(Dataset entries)
---

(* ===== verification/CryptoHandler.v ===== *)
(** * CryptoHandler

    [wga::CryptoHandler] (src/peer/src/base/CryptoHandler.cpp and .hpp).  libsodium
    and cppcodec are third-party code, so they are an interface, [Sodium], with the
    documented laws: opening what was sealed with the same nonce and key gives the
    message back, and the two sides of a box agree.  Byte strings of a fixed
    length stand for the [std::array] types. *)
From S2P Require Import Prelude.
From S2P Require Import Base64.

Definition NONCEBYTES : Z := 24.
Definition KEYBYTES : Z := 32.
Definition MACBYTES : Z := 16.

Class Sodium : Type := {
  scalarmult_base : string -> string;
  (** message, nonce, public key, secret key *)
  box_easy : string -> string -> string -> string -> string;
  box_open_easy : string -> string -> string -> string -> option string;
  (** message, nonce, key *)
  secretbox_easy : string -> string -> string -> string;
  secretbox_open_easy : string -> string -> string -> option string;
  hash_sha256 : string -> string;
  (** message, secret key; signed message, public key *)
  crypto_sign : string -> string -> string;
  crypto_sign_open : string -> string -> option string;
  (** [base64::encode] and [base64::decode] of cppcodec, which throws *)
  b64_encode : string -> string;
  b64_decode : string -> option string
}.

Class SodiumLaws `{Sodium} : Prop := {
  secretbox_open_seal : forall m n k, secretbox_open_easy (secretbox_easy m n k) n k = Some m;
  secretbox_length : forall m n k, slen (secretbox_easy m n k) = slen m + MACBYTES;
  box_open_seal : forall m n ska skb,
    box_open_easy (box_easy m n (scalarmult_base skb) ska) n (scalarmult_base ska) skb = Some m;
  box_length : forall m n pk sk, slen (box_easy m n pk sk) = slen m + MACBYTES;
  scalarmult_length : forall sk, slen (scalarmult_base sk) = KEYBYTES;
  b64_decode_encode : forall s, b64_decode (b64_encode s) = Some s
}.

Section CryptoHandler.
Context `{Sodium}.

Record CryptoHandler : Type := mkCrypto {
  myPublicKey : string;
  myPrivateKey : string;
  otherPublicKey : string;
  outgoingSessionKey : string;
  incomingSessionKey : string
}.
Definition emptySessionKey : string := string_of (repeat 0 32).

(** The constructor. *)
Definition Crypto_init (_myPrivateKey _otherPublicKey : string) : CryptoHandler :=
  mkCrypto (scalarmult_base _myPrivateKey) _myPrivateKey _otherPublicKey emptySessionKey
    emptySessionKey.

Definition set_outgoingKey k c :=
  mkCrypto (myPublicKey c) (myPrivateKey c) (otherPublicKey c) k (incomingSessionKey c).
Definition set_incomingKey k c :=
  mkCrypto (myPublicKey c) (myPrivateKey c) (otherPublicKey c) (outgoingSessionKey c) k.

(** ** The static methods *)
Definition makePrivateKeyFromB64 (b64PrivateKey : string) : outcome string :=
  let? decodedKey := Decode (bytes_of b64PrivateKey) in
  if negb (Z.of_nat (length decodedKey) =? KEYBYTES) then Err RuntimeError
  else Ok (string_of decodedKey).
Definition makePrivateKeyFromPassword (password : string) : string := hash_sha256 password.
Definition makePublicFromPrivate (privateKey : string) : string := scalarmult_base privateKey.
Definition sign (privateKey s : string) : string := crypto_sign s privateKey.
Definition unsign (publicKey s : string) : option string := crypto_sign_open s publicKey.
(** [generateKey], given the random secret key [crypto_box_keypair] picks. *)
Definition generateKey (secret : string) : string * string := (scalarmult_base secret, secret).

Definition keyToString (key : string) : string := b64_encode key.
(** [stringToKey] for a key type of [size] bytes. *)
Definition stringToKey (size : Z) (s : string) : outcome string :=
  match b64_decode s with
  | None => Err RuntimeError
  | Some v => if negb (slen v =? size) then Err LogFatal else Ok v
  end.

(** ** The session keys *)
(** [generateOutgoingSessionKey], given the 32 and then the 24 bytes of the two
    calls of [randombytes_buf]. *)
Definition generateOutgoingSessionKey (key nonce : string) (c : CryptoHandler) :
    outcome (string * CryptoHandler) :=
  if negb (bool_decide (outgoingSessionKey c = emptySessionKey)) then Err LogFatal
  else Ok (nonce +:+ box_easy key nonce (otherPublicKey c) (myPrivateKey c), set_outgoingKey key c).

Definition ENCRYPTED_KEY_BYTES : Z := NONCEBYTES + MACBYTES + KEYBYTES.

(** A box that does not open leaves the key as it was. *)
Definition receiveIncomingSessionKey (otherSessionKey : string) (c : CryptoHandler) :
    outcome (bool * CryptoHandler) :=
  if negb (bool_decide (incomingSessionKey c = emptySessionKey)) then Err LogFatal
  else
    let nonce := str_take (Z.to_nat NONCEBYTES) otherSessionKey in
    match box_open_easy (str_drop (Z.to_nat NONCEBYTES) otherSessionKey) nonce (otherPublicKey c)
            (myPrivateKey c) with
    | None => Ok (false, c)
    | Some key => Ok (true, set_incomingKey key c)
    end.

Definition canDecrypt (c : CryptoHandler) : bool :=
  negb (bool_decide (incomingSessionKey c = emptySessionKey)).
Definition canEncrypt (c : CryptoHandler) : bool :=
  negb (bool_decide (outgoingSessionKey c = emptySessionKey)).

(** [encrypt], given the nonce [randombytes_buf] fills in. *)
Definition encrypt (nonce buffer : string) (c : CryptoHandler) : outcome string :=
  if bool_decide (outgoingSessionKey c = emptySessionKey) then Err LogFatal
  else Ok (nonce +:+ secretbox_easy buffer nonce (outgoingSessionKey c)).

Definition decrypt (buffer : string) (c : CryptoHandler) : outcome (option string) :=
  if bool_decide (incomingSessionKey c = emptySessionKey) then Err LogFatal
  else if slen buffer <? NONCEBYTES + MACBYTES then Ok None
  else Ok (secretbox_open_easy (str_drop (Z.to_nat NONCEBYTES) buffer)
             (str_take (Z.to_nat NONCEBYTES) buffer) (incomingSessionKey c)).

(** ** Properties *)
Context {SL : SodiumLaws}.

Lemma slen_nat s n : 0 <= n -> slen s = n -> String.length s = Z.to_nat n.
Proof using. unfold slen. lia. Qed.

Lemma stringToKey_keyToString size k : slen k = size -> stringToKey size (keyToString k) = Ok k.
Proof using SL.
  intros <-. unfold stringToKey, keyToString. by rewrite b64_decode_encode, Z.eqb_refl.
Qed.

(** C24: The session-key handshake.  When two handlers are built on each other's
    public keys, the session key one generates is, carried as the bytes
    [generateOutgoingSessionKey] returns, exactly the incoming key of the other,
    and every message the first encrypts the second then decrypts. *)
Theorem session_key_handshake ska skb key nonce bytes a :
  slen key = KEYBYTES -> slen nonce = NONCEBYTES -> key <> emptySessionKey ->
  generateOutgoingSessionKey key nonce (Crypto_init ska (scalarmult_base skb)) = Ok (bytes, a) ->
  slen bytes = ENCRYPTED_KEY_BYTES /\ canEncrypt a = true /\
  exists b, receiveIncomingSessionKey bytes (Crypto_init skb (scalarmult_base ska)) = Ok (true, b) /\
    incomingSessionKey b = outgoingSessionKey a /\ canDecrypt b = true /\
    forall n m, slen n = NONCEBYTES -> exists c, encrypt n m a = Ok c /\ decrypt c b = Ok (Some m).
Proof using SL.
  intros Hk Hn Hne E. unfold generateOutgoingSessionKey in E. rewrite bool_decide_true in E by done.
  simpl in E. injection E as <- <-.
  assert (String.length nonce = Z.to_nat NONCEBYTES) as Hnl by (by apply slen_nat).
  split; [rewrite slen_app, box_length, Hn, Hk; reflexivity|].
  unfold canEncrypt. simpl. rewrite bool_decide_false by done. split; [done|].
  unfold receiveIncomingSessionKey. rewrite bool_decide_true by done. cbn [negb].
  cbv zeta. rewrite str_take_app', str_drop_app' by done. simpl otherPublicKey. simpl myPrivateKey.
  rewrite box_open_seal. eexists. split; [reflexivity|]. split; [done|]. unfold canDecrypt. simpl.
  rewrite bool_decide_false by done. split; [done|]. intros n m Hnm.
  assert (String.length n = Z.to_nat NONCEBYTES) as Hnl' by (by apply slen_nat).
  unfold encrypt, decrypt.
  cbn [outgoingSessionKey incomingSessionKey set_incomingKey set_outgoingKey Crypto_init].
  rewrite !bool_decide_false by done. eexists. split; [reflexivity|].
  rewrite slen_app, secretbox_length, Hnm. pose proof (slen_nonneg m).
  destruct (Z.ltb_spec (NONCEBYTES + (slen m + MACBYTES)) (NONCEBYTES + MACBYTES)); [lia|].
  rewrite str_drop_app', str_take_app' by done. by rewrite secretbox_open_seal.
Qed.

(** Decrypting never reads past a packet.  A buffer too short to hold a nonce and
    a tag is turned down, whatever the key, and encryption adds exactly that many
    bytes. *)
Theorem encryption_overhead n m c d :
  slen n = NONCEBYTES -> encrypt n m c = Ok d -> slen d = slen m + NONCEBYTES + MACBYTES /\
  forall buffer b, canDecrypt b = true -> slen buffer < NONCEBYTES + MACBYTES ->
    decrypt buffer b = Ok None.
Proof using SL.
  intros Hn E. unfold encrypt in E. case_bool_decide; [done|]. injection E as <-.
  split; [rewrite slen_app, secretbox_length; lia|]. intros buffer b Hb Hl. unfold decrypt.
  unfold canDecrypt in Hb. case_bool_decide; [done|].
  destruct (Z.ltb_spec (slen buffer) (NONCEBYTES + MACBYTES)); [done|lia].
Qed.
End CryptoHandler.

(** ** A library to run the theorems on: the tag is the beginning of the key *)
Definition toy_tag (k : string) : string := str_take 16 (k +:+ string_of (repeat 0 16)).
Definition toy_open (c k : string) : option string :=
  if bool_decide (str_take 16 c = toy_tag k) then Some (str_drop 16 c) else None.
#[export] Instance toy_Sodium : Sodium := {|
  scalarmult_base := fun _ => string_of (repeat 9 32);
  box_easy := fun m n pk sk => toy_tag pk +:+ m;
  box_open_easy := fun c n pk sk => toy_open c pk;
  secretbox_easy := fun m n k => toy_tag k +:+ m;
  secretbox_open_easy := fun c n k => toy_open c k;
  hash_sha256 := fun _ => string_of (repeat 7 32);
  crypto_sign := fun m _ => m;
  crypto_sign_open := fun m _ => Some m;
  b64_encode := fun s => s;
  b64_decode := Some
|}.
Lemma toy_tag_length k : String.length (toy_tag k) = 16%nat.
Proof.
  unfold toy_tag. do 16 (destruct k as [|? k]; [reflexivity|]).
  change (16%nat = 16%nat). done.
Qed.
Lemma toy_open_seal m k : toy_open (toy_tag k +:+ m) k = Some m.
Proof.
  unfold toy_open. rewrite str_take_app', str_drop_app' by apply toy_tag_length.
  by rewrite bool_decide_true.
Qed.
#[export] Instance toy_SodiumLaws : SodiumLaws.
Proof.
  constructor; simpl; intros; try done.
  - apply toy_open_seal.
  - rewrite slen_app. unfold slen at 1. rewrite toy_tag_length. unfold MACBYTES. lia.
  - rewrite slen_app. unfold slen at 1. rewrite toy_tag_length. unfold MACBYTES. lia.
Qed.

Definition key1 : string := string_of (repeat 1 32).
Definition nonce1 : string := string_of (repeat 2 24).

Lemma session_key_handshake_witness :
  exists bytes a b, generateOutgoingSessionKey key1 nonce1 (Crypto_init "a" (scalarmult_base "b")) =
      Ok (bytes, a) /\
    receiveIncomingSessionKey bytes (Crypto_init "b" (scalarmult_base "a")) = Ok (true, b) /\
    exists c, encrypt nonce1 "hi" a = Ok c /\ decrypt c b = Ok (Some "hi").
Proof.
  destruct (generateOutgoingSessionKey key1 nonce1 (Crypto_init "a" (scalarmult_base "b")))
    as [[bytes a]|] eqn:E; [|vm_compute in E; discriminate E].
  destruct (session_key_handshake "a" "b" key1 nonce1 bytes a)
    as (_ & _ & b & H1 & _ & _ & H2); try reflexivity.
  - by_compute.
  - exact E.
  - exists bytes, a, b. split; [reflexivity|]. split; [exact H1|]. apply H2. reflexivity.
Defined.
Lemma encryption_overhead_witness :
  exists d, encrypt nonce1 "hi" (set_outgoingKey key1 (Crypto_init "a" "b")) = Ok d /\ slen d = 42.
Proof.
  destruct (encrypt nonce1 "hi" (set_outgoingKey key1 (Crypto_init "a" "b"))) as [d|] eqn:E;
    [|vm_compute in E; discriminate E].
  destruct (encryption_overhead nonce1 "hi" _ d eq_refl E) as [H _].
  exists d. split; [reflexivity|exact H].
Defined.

---

■ What the task asks
Your answer must be the lines above from the one containing "LogFatal else Ok v" to the one containing "Definition encrypt (nonce", both included, restated word for word.

■ Completed exercise
  | Some v => if negb (slen v =? size) then Err LogFatal else Ok v
  end.

(** ** The session keys *)
(** [generateOutgoingSessionKey], given the 32 and then the 24 bytes of the two
    calls of [randombytes_buf]. *)
Definition generateOutgoingSessionKey (key nonce : string) (c : CryptoHandler) :
    outcome (string * CryptoHandler) :=
  if negb (bool_decide (outgoingSessionKey c = emptySessionKey)) then Err LogFatal
  else Ok (nonce +:+ box_easy key nonce (otherPublicKey c) (myPrivateKey c), set_outgoingKey key c).

Definition ENCRYPTED_KEY_BYTES : Z := NONCEBYTES + MACBYTES + KEYBYTES.

(** A box that does not open leaves the key as it was. *)
Definition receiveIncomingSessionKey (otherSessionKey : string) (c : CryptoHandler) :
    outcome (bool * CryptoHandler) :=
  if negb (bool_decide (incomingSessionKey c = emptySessionKey)) then Err LogFatal
  else
    let nonce := str_take (Z.to_nat NONCEBYTES) otherSessionKey in
    match box_open_easy (str_drop (Z.to_nat NONCEBYTES) otherSessionKey) nonce (otherPublicKey c)
            (myPrivateKey c) with
    | None => Ok (false, c)
    | Some key => Ok (true, set_incomingKey key c)
    end.

Definition canDecrypt (c : CryptoHandler) : bool :=
  negb (bool_decide (incomingSessionKey c = emptySessionKey)).
Definition canEncrypt (c : CryptoHandler) : bool :=
  negb (bool_decide (outgoingSessionKey c = emptySessionKey)).

(** [encrypt], given the nonce [randombytes_buf] fills in. *)
Definition encrypt (nonce buffer : string) (c : CryptoHandler) : outcome string :=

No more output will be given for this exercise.